B-side of Ain’t That Peculiar

(Written by Smokey Robinson and Ronnie White)

BritainTamla Motown TMG 539 (B), November 1965

B-side of Ain’t That Peculiar

(Released in the UK under license through EMI / Tamla Motown)


Label scan kindly provided by Lars “LG” Nilsson - www.seabear.se.  All label scans come from visitor contributions - if you'd like to send me a scan I don't have, please e-mail it to me at fosse8@gmail.com!By now, Marvin Gaye has passed the point in his career where each successive B-side told a misleading alternate history. Long-time readers will remember that Marvin went through a phase where, hidden on the flip of every single he released, there lurked a perfectly acceptable follow-up to his last single; a consolidation, an exploration of an idea, a variation on a theme, all rendered obsolete because the A-side showed Marvin developing on apace, having already moved on from where he was at a few months ago.
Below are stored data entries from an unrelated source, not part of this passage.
Lemma leads_0002 now o d :
  outside o → cat (db_schema d) = beside o catalog_0001 →
  db_version d ≠ Some "0002_execution_token" →
  ∃ d', upgraded o now d d' ∧ leads fate (run_plan fate [revision_0002 now]) d d'.
Proof using CatalogLaws0 PostgresLaws0.
  intros Ho Hc Hv. destruct (run_0002 o d Ho Hc) as (s & Hrun & Hs).
  destruct (upgrade_update now (db_rows d)) as (db & rs & Hu & Ht).
  exists (mk_database s db (Some "0002_execution_token")). split.
  - unfold upgraded. rewrite decide_False by done. split; [done|]. split; [done|]. intros i.
    cbn [db_rows]. rewrite Ht. apply released_rows.
  - cbn [run_plan revision_0002 rv_upgrade rv_revision]. eapply leads_then; [|eapply leads_then].
    + eapply leads_operations; [by apply leads_ddl|]. eapply leads_then; [|apply leads_skip].
      apply leads_statement. cbn [run_operation db_rows]. by rewrite Hu.
    + by apply leads_statement.
    + apply leads_skip.
Qed.

(** From every version to the head. *)
Lemma leads_upgraded now o d :
  outside o → at_version o d →
  ∃ d', upgraded o now d d' ∧ leads fate (run_migrations fate (versions now)) d d'.
Proof using AL CatalogLaws0 PostgresLaws0.
  intros Ho Hd.
  assert (∀ todo d', upgrade_plan (versions now) (db_version d) = todo →
    leads fate (run_plan fate todo) d d' → leads fate (run_migrations fate (versions now)) d d') as Hgo.
  { intros todo d' <- Hl. eapply leads_then; [by apply leads_statement|]. intros c Hc.
    rewrite Hc. by apply Hl. }
  destruct Hd as [[Hv Hc]|[[Hv Hc]|[Hv Hc]]].
  - destruct (run_0001 o d Ho Hc) as (s & Hrun & Hs).
    destruct (leads_0002 now o (mk_database s (db_rows d) (Some "0001_initial_schema")) Ho Hs)
      as (d' & Hup & Hl); [done|]. exists d'. split.
    + unfold upgraded in *. rewrite Hv. by rewrite decide_False in * by done.
    + apply (Hgo (versions now)); [by apply (planned now d [])|].
      eapply leads_then; [by apply leads_ddl|]. eapply leads_then; [by apply leads_statement|exact Hl].
  - destruct (leads_0002 now o d Ho Hc) as (d' & Hup & Hl); [congruence|].
    exists d'. split; [done|]. apply (Hgo [revision_0002 now]); [|done].
    by apply (planned now d [revision_0001]).
  - exists d. split; [unfold upgraded; by rewrite decide_True|]. apply (Hgo []); [|apply leads_skip].
    apply (planned now d (versions now)); [by rewrite app_nil_r|done].
Qed.
End runs.

Lemma upgraded_at_head o now d d' :
  at_version o d → upgraded o now d d' →
  db_version d' = Some "0002_execution_token" ∧ cat (db_schema d') = beside o catalog_0002.
Proof using Type.
  unfold upgraded. case_decide as Hv; [|by intros _ (? & ? & _)].
  intros [[H _]|[[H _]|[_ H]]] ->; [congruence|congruence|done].
Qed.

(** C19: An upgrade is all or nothing, and can be repeated.  From any version the service
    has had, next to whatever else the database holds, and whatever becomes of each
    message, the COMMIT included: an upgrade that ends has upgraded the database; one
    that fails has lost its connection, and the database is as it was, or upgraded, if
    only the reply to the COMMIT was lost.  Either way the next upgrade over a
    connection that holds succeeds, and once upgraded no upgrade changes anything. *)
Theorem upgrade_is_all_or_nothing now fate o d (Ho : outside o) (Hd : at_version o d) :
  let '(d', res) := do_run_migrations fate (versions now) d in
  match res with
  | Ok _ => upgraded o now d d'
  | Err _ => (∃ n, fate n ≠ no_fault) ∧ (d' = d ∨ upgraded o now d d')
  end ∧
  ∀ now', (do_run_migrations (λ _, no_fault) (versions now') d').2 = Ok tt ∧
    (upgraded o now d d' → ∀ fate', (do_run_migrations fate' (versions now') d').1 = d').
Proof using AL CatalogLaws0 PostgresLaws0.
  assert (∀ f t x, at_version o x → ∃ x', upgraded o t x x' ∧
    match do_run_migrations f (versions t) x with
    | (y, Ok _) => y = x'
    | (y, Err _) => (∃ n, f n ≠ no_fault) ∧ (y = x ∨ y = x')
    end) as Hrun.
  { intros f t x Hx. destruct (leads_upgraded f t o x Ho Hx) as (x' & Hup & Hl). exists x'.
    split; [done|]. unfold do_run_migrations.
    pose proof (transaction_all_or_nothing f _ x x' 0 Hl) as Ht.
    by destruct (begin_transaction _ _ _) as [c [u|e]]. }
  destruct (Hrun fate now d Hd) as (x & Hup & Hres).
  destruct (do_run_migrations fate (versions now) d) as [d' res].
  assert (at_version o x) as Hx by (right; right; by eapply upgraded_at_head).
  assert (d' = d ∨ d' = x) as Hd' by (destruct res; [by right|by destruct Hres]).
  split; [|intros now'; split].
  - destruct res; [by subst|]. destruct Hres as [? [->| ->]]; auto.
  - assert (at_version o d') as Hat by (by destruct Hd' as [->| ->]).
    destruct (Hrun (λ _, no_fault) now' d' Hat) as (y & _ & Hy).
    destruct (do_run_migrations _ _ d') as [z [[]|e]]; [done|]. by destruct Hy as [[]].
  - intros Hu fate'. destruct (upgraded_at_head _ _ _ _ Hd Hu) as [Hv Hs].
    destruct (Hrun fate' now' d') as (y & Hy & Hz); [by right; right|].
    unfold upgraded in Hy. rewrite decide_True in Hy by done. subst y.
    destruct (do_run_migrations _ _ d') as [z [u|e]]; [done|]. by destruct Hz as [_ [->| ->]].
Qed.
End upgrades.

(** ** Witness *)

Fixpoint following (v : string) (revs : list Revision) : list Revision :=
  match revs with
  | [] => []
  | r :: revs => if decide (rv_revision r = v) then revs else following v revs
  end.

#[export] Instance demo_alembic : Alembic :=
  {| upgrade_plan revs v := match v with Some v => following v revs | None => revs end |}.

#[export] Instance demo_alembic_laws : AlembicLaws.
Proof.
  split. intros done todo _ Hnd. unfold last_revision. cbn.
  destruct done as [|r done _] using rev_ind; [done|]. rewrite last_snoc. cbn.
  rewrite <-(app_assoc done) in *. induction done as [|x done IH]; cbn in *.
  - by rewrite decide_True.
  - apply NoDup_cons in Hnd as [Hn Hnd]. rewrite decide_False; [by apply IH|].
    intros Heq. apply Hn. rewrite Heq, fmap_app, fmap_cons. apply elem_of_app. right. by left.
Qed.

Definition fresh_database : Database Cat MemDB := mk_database versioned mem_empty None.

(** The connection breaks at the [n]th message. *)
Definition breaks_at (n : nat) (f : fault) (k : nat) : fault := if decide (k = n) then f else no_fault.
But as 1965 takes hold, and as Gaye begins to focus himself – including no more indulgent MOR vanity projects, and a great many less duets – that’s become less of an issue. It’s a bit of a surprise, then, to cue up this flipside expecting more in the vein of the excellent Ain’t That Peculiar, and instead finding a woozy, bluesy little excursion that sounds for all the world like a throwback to Stubborn Kind Of Fellow, three years late and not half as much fun.

So, it’s off to check the books, and of course this sounds out of date because it is: She’s Got To Be Real sounds like something Marvin cut in the wake of Stubborn Kind Of Fellow and then shelved, because that’s exactly what it is. A window to the past – less than three years had elapsed since this was recorded, and yet the fellow we hear here (stubborn or otherwise) was already someone Marvin had long since left behind.

This is one of those ideas for a concept song which probably sounded better on paper, or being bandied about in a spitballing songwriters’ session, than the finished article ended up. It’s the story of Marvin “meeting” the woman of his dreams – quite literally, as in he meets her in a dream – and then dividing his time between trying to find her in real life, and looking forward to falling asleep so he can see her again. He even prays that he’ll fall asleep at work, because his dreams are the highlight of his day; it’s a good job he’s only a pop singer and not a forklift operator or train driver or something, I suppose.

Which isn’t the most promising idea to take any further than that brief abstract, when it comes down to it. So many love songs – or even pseudo-love songs like this one – fall down because the object of the narrator’s desire isn’t competently drawn, so they remain abstract and featureless, a non-person, nothing more than a prop for the narrator’s own self-indlugent fantasy. Here, that concept is taken to its absolute extreme – this woman isn’t just being idealised, she’s actually an ideal, and it’s actually faintly worrying to imagine Marvin scrutinising the faces of every female he encounters at the supermarket or on the train to see if she’s the woman he dreamed of; it’s the sort of thing that could end up with him getting arrested outside some student’s house.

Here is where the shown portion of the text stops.